By Sarada Lahangir
Padampur, Koraput, Orissa: Dana Ambapadia was a salt trader. She and her fellow Self Help Group members traded iodized salt deep in the villages of the remote tribal district of Koraput.
Dana was happy when after a rough day, she would come home to her 6 month old baby and play with her. It was not always like this though. She had lost two pregnancies in the womb and also her hopes of ever having a child. So during her third pregnancy she decided not to take any chances and went for a regular check up at the local health centre. During the consultations she learnt that apart from regular anti-natal check-ups and care, consumption of the right salt too affected a pregnancy. Then she became a faithful consumer of iodized salt although it cost her little extra.
"It worked like a miracle!!” she exclaimed. “If I would have known about the iodized salt earlier, I might have saved my two unborn children," she said.
Thanks to the initiatives taken by UNICEF, all twenty members of Sivani Self Help Group were aware of the harmful effects of Iodine Deficiency Disorders (IDD) and not only consumed iodized salt in their families but also traded in it. With no formal education, these tribal entrepreneurs were living examples for the other 776 women’s self help groups of Koraput and many others spread across the state.
“The people of our Padampur village have no clue about iodine deficiency disorder (IDD). We also didn’t know that the cheap, wet salt we bought locally did not protect us against IDD. Also, many of our children and adults had a swelling in their throats. We were worried,” says Kamala Khara whose ten-year-old son had goitre.
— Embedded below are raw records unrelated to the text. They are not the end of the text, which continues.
Lemma value_ok_table t :
  value_ok (VTable t) = true ->
  Forall (fun kv => shortstr_ok (fst kv) = true /\ value_ok (snd kv) = true) t /\
  NoDup t.*1 /\ len (concat (enc_entry <$> t)) < 2 ^ 31.
Proof.
  cbn [value_ok]. rewrite !andb_true_iff, Z.ltb_lt, bool_decide_eq_true. intros [[H1 H2] H3].
  split_and!; [|done..]. rewrite forallb_forall in H1. apply List.Forall_forall.
  intros kv Hkv. specialize (H1 kv Hkv). by apply andb_true_iff in H1.
Qed.

(** What is well formed is accepted by [validateField]. *)
Lemma value_ok_valid v : value_ok v = true -> validateField v = None.
Proof.
  induction v as [v Hat|l IH|t IH] using GoValue_nested_ind; intros Hv.
  - by destruct v.
  - apply value_ok_array in Hv as [Hv _]. apply validateField_array.
    rewrite Forall_forall in *. auto.
  - apply value_ok_table in Hv as [Hv _]. apply validateField_table.
    rewrite Forall_forall in *. intros kv Hin. destruct (Hv kv Hin). auto.
Qed.

Lemma enc_shortstr_pos s : (0 < length (enc_shortstr s))%nat.
Proof. unfold enc_shortstr, enc_lenbytes. rewrite length_app, length_be_encode. lia. Qed.

Lemma depth_array v l : In v l -> (depth v < depth (VArray l))%nat.
Proof. cbn [depth]. induction l as [|w l IH]; simpl; [done|]. intros [->|H%IH]; lia. Qed.

Lemma depth_table kv t : In kv t -> (depth (snd kv) < depth (VTable t))%nat.
Proof. cbn [depth]. induction t as [|w t IH]; simpl; [done|]. intros [->|H%IH]; lia. Qed.

Lemma reads_VBytes n b :
  len b < 2 ^ 31 ->
  reads (readField_switch (readField_fuel n) "x")
    (be_encode 4 (uintw 32 (len b)) ++ b) (VBytes b).
Proof.
  intros Hb. pose proof (len_nonneg b).
  apply (reads_bind (readInt 4) _ _ _ (len b)).
  { apply (reads_readInt_ok 4); [lia|]. unfold is_sint. simpl. lia. }
  rewrite (proj2 (Z.ltb_ge _ _)) by lia.
  apply (reads_map (readFull _) VBytes). apply reads_readFull. unfold len. lia.
Qed.

Lemma reads_VString n s :
  longstr_ok s = true ->
  reads (readField_switch (readField_fuel n) "S")
    (be_encode 4 (uintw 32 (slen s)) ++ bytes_of_string s) (VString s).
Proof.
  intros Hs. apply (reads_map readLongstr VString).
  eapply reads_eq; [by apply reads_longstr_ok|]. apply Z.ltb_lt in Hs.
  unfold enc_longstr, enc_lenbytes. rewrite take_uintw_small; rewrite ?len_bytes_of_string; try done.
  change (8 * Z.of_nat 4) with 32. lia.
Qed.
According to a study conducted by MKCG medical college, Berhampur, the prevalence of goitre in Koraput district was around 22.4 percent, 5 times more than the maximum limit of 4 per cent as laid by WHO to be considered as a public health problem.
The women of Sivani SHG saw an opportunity. They already sold rice and kerosene under the public distribution system (PDS), and they added the iodized salt to the list. The women used to dispense low-priced washing soap in lieu of small change to customers; iodized salt packets replaced these. They not only made profits but at the same time contributed in IDD reduction.
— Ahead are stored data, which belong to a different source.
Lemma connectionOpenOk_codec msg : connectionOpenOk_ok msg -> codec (connectionOpenOk_write msg) connectionOpenOk_read (connectionOpenOk_norm msg).
Proof. destruct msg. intros H. codec_fields. Qed.
#[export] Hint Resolve connectionOpenOk_codec : methods.

Lemma connectionClose_codec msg : connectionClose_ok msg -> codec (connectionClose_write msg) connectionClose_read (connectionClose_norm msg).
Proof. destruct msg. intros (H1 & H2 & H3 & H4). codec_fields. Qed.
#[export] Hint Resolve connectionClose_codec : methods.

Lemma connectionCloseOk_codec msg : connectionCloseOk_ok msg -> codec (connectionCloseOk_write msg) connectionCloseOk_read (connectionCloseOk_norm msg).
Proof. destruct msg. intros H. codec_fields. Qed.
#[export] Hint Resolve connectionCloseOk_codec : methods.

Lemma connectionBlocked_codec msg : connectionBlocked_ok msg -> codec (connectionBlocked_write msg) connectionBlocked_read (connectionBlocked_norm msg).
Proof. destruct msg. intros H. codec_fields. Qed.
#[export] Hint Resolve connectionBlocked_codec : methods.

Lemma connectionUnblocked_codec msg : connectionUnblocked_ok msg -> codec (connectionUnblocked_write msg) connectionUnblocked_read (connectionUnblocked_norm msg).
Proof. destruct msg. intros H. codec_fields. Qed.
#[export] Hint Resolve connectionUnblocked_codec : methods.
The first attempt was made on July 21, 2006 with 50 kg iodized salt procured locally at a total cost of Rs.225/- (US$ 5.62). The packets sold like hot cakes in less than 2 hours. That has risen to 4 metric tones (4000 kgs) and the outlay pegged close to Rs. 20,000/- (US$ 500).
Kamala Khara, the SHG president said, "We took a risk and ordered a huge amount of salt to promote the iodized salt campaign. All our salt stock was sold and we have ordered more.”
The Sivani Self Help Group had already sold more than 5 metric tons of salt and involved 50 other SHGs both within and outside their area. "We did not know about the consequence of iodine deficiency and iodized salt, but thanks to Sivani SHG we now know and we have also profited from the salt trade," said Suajani of Sirimani SHG from a neighboring village.
Gayatri Singh, Nutrition Officer at UNICEF Bhubaneshwar says, "Initially people were a bit apprehensive but when we tested the salt before their eyes, spoke about the benefits of IDD and trained the women on care and safe behaviors, things changed. Repeated information, education and communication efforts led to the creation of a demand.”
Usha Padhi, Director, Department of Women and Child Development said, "Although officially non-iodized salt was banned in the area but the sale was quite rampant. The real change was brought in by these SHG members as they stopped selling the non-iodized salt even in local markets. We have planned to give the marketing charge of salts in other government programmes to these SHGs too."